--- RECORDS SUPPLIED ---

(** A debugger step is a step of the ISA: when the word at the program
    counter decodes to an instruction of RV32IMC with Zba, Zbb, Zbc or Zbs that
    can run, [rv_step_debug] returns with exactly the registers, memory and
    program counter of one architectural step; it notes when the program
    counter was the exit address and leaves the breakpoints alone. *)
Theorem debug_step_refines (d : debugger) (insn : Z) (ir : rv_insn_t) (s : arch) :
  riscv_wf d.(rv) -> xreg d.(rv) 0 = 0 ->
  memory_ifetch d.(rv).(mem) d.(rv).(PC) = Some insn -> insn <> 0 -> decode insn = Some (true, ir) ->
  runtime_ok d.(rv) ir = true -> isa_exec ir (arch_of d.(rv) d.(rv).(PC)) = Some s ->
  exists r, rv_step_debug d = Some (mk_debugger r d.(exit_addr)
      (d.(on_exit) || (d.(rv).(PC) =? d.(exit_addr))) d.(breakpoint_map) d.(is_interrupted)) /\
    arch_of r r.(PC) ≡ s.
Proof.
  intros Hwf Hx Hfe Hnz Hd Hr Hs.
  assert (Hi : is_u32 insn) by (eapply (checked_load_u32 4); [apply Hwf|lia|exact Hfe]).
  pose proof (decode_regs _ _ Hi Hd) as Hregs. pose proof (decoded_plain _ _ Hi Hd) as Hp.
  pose proof (decode_branch_rd _ _ Hd) as (_ & Ht & Hu).
  set (ir' := set_pc d.(rv).(PC) (set_impl (dispatch_table ir.(opcode)) ir)).
  destruct (returned_reaches d.(rv) ir' d.(rv).(csr_cycle) d.(rv).(PC) s) as (r & E & Hr').
  - by apply exec_jumpless.
  - apply exec_ir_refines; [done|done|exact Hregs|done| |].
    + unfold ir'. rewrite executable_pc, executable_impl. eapply executable_split; [exact Hs| |exact Hr].
      by eapply decode_static.
    + unfold ir'. by rewrite isa_exec_pc, isa_exec_impl.
  - exists r. split; [|exact Hr']. unfold rv_step_debug. rewrite Hfe.
    replace (insn =? 0) with false by (symmetry; by apply Z.eqb_neq). rewrite Hd. cbn [negb].
    fold ir'. rewrite E. unfold set_rv, set_on_exit. destruct (PC (rv d) =? exit_addr d); cbn;
      by rewrite ?orb_true_r, ?orb_false_r.
Qed.
End Step.
(* ===== verification/CacheSpec.v ===== *)
(** The block cache keeps its lists and hash chains consistent and refines two
    bounded lists: the live entries, newest first, and the history of the evicted
    ones. *)

From stdpp Require Import base list option numbers gmap.
From Stdlib Require Import ZArith Lia Bool.
From S2P Require Import Prelude Ilist Cache.
#[local] Open Scope Z_scope.

(** * The abstract cache *)

Record hist : Type := mk_hist { h_key : Z; h_val : Z; h_freq : Z }.

Record lru : Type := mk_lru { live : list hist; ghost : list hist; room : nat }.

Definition pick (k : Z) (l : list hist) : option hist := head (filter (fun e => h_key e = k) l).

Fixpoint remove_first (k : Z) (l : list hist) : list hist :=
  match l with
  | [] => []
  | e :: l => if h_key e =? k then l else e :: remove_first k l
  end.

Definition bump (k : Z) (e : hist) : hist :=
  if h_key e =? k then mk_hist e.(h_key) e.(h_val) (u32 (e.(h_freq) + 1)) else e.

Definition spec_get (k : Z) (update : bool) (s : lru) : Z * lru :=
  match pick k s.(live) with
  | None => (0, s)
  | Some e => (e.(h_val), if update then mk_lru (bump k <$> s.(live)) s.(ghost) s.(room) else s)
  end.

(** Who leaves the live list when [k] enters it, and who stays. *)
Definition leaves_for (k : Z) (s : lru) : option hist * list hist :=
  match pick k s.(live) with
  | Some e => (Some e, remove_first k s.(live))
  | None => if decide (length s.(live) = s.(room)) then (last s.(live), removelast s.(live)) else (None, s.(live))
  end.

(** The count an entry inherits: from its history, unless the key is live. *)
Definition inherited (k : Z) (s : lru) : Z :=
  match pick k s.(live), pick k s.(ghost) with
  | None, Some g => u32 (g.(h_freq) + 1)
  | _, _ => 1
  end.

Definition spec_put (calloc : bool) (k v : Z) (s : lru) : option (Z * lru) :=
  if bool_decide (h_val <$> pick k s.(live) = Some v) then None
  else
    let (gone, stay) := leaves_for k s in
    if calloc then
      let g := option_list gone ++ s.(ghost) in
      let g := match pick k s.(live) with Some _ => g | None => remove_first k g end in
      Some (from_option h_val 0 gone, mk_lru (mk_hist k v (inherited k s) :: stay) (take s.(room) g) s.(room))
    else Some (0, mk_lru (option_list gone ++ stay) s.(ghost) s.(room)).

Definition spec_freq (k : Z) (s : lru) : Z := from_option h_freq 0 (pick k s.(live)).

(** * Filters *)

Lemma filter_none {A} (P : A -> Prop) `{forall x, Decision (P x)} (l : list A) :
  (forall x, x ∈ l -> ~ P x) -> filter P l = [].
Proof.
  induction l as [|x l IH]; intros Hn; [done|]. rewrite filter_cons_False by (apply Hn; left).
  apply IH. intros y Hy. apply Hn. by right.
Qed.

Lemma filter_ext_in {A} (P Q : A -> Prop) `{forall x, Decision (P x)} `{forall x, Decision (Q x)} (l : list A) :
  (forall x, x ∈ l -> P x <-> Q x) -> filter P l = filter Q l.
Proof.
  induction l as [|x l IH]; intros Hi; [done|]. pose proof (Hi x ltac:(left)) as Hx.
  rewrite !filter_cons, IH by (intros y Hy; apply Hi; by right). destruct (decide (P x)), (decide (Q x)); tauto.
Qed.
(* ===== verification/MmuSpec.v ===== *)
(** Address translation against the Sv32 scheme of the privileged architecture:
    the page-table walk is the walk of the manual, and with coherent TLBs an
    access is translated as without them. *)

From stdpp Require Import base list option numbers gmap.
From Stdlib Require Import ZArith Lia Bool.
From S2P Require Import Prelude Bits Insn Mem MemSpec State Trap Samples IsaValues Mmu.
#[local] Open Scope Z_scope.

(** * Sv32, after the manual *)

Definition bit (p k : Z) : bool := Z.testbit p k.

(** What an entry is: a pointer to the next table, a leaf, or no valid entry. *)
Inductive entry_class : Type := Table | Leaf | Bad.

Definition sv32_class (p : Z) : entry_class :=
  if negb (bit p 0) || (negb (bit p 1) && bit p 2) then Bad else if bit p 1 || bit p 3 then Leaf else Table.

(** The walk from level [i] in the table on page [n]; the result is the address of
    the leaf entry, the entry and its level. [None] is a page fault. *)
Fixpoint sv32_walk (m : memory_t) (va : Z) (i : nat) (n : Z) : option (Z * Z * nat) :=
  if negb (n <? m.(mem_size) / 4096) then None
  else
    let a := n * 4096 + (va / 2 ^ (12 + 10 * Z.of_nat i)) mod 1024 * 4 in
    let p := load_le 4 m a in
    match sv32_class p with
    | Bad => None
    | Leaf => if (0 <? Z.of_nat i) && negb ((p / 1024) mod 1024 =? 0) then None else Some (a, p, i)
    | Table => match i with O => None | S j => sv32_walk m va j (p / 1024) end
    end.

Definition root (s : sys) : Z := csr_val s.(hart) csr_satp mod 2 ^ 22.

Definition sv32_leaf (s : sys) (va : Z) : option (Z * Z * nat) := sv32_walk (sys_mem s) va 1 (root s).

(** The physical address, on the 32 address lines the emulator has. *)
Definition sv32_pa (i : nat) (p va : Z) : Z := (p / 1024 * 4096 + va mod 2 ^ (12 + 10 * Z.of_nat i)) mod 2 ^ 32.

(** *** The permissions of the manual *)

Definition SUM (s : sys) : bool := bit (csr_val s.(hart) csr_sstatus) 18.
Definition MXR (s : sys) : bool := bit (csr_val s.(hart) csr_sstatus) 19.

(** The access with bit [k] (1: load, 2: store, 3: fetch) that a leaf entry
    permits: loads need R, or X when MXR is set; stores need W and fetches X.
    User mode needs U; supervisor mode may not fetch from a page with U and
    loads from or stores to it only when SUM is set. *)
Definition sv32_permits (s : sys) (k p : Z) : bool :=
  (if k =? 1 then bit p 1 || (MXR s && bit p 3) else bit p k) &&
  (if s.(hart).(priv_mode) =? RV_PRIV_U_MODE then bit p 4 else negb (bit p 4) || (SUM s && negb (k =? 3))).

Definition sv32_access (s : sys) (k va : Z) : option (Z * Z * nat) :=
  let? (a, p, i) := sv32_leaf s va in
  if sv32_permits s k p then Some (a, p, i) else None.

(** *** The permissions the emulator checks *)

(** A page that supervisor mode may not touch. *)
Definition user_only (s : sys) (p : Z) : bool :=
  (s.(hart).(priv_mode) =? RV_PRIV_S_MODE) && negb (bit (csr_val s.(hart) csr_sstatus) 18) && bit p 4.

(** The access with bit [k] that [mmu_fault_check] lets through. *)
Definition allowed (s : sys) (k p : Z) : bool := bit p k && negb (user_only s p).

Definition checked_access (s : sys) (k va : Z) : option (Z * Z * nat) :=
  let? (a, p, i) := sv32_leaf s va in
  if allowed s k p then Some (a, p, i) else None.

(** Where the two agree: the hart is in supervisor mode, or in user mode on a
    page with U; and a load does not rely on MXR. *)
Definition sv32_scope (s : sys) (k va : Z) : bool :=
  match sv32_leaf s va with
  | Some (_, p, _) =>
      ((s.(hart).(priv_mode) =? RV_PRIV_S_MODE) || ((s.(hart).(priv_mode) =? RV_PRIV_U_MODE) && bit p 4)) &&
      ((k =? 2) || bit p 1 || negb (MXR s && bit p 3))
  | None => true
  end.

Lemma sv32_checked (s : sys) (k va : Z) :
  1 <= k <= 2 -> sv32_scope s k va = true -> sv32_access s k va = checked_access s k va.
Proof.
  intros Hk. unfold sv32_scope, sv32_access, checked_access. destruct (sv32_leaf s va) as [[[a p] i]|]; [|done].
  unfold sv32_permits, allowed, user_only, SUM. intros [Hm Hx]%andb_true_iff.
  assert (Hp : forall c d : bool, c = d -> (if c then Some (a, p, i) else None) = (if d then Some (a, p, i) else None)) by (by intros c d ->).
  apply Hp. clear Hp. assert (k = 1 \/ k = 2) as [-> | ->] by lia; cbn [Z.eqb Pos.eqb orb] in *.
  - revert Hx. destruct (bit p 1); [intros _|intros ->%negb_true_iff; done]. cbn [orb andb].
    revert Hm. destruct (priv_mode (hart s) =? RV_PRIV_S_MODE) eqn:Es; [apply Z.eqb_eq in Es; rewrite Es; intros _|].
    + change (RV_PRIV_S_MODE =? RV_PRIV_U_MODE) with false. cbn [andb]. by destruct (bit p 4), (bit (csr_val (hart s) csr_sstatus) 18).
    + cbn [orb]. by intros [-> ->]%andb_true_iff.
  - destruct (bit p 2); [|done]. cbn [andb].
    revert Hm. destruct (priv_mode (hart s) =? RV_PRIV_S_MODE) eqn:Es; [apply Z.eqb_eq in Es; rewrite Es; intros _|].
    + change (RV_PRIV_S_MODE =? RV_PRIV_U_MODE) with false. cbn [andb]. by destruct (bit p 4), (bit (csr_val (hart s) csr_sstatus) 18).
    + cbn [orb]. by intros [-> ->]%andb_true_iff.
Qed.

---

WHAT YOU HAVE TO DO >> Please give back only the lines between the first line of the entries and the line with "runtime_ok d.(rv) ir", both ends included, word for word.

RESULT OF THIS TASK >>
(** A debugger step is a step of the ISA: when the word at the program
    counter decodes to an instruction of RV32IMC with Zba, Zbb, Zbc or Zbs that
    can run, [rv_step_debug] returns with exactly the registers, memory and
    program counter of one architectural step; it notes when the program
    counter was the exit address and leaves the breakpoints alone. *)
Theorem debug_step_refines (d : debugger) (insn : Z) (ir : rv_insn_t) (s : arch) :
  riscv_wf d.(rv) -> xreg d.(rv) 0 = 0 ->
  memory_ifetch d.(rv).(mem) d.(rv).(PC) = Some insn -> insn <> 0 -> decode insn = Some (true, ir) ->
  runtime_ok d.(rv) ir = true -> isa_exec ir (arch_of d.(rv) d.(rv).(PC)) = Some s ->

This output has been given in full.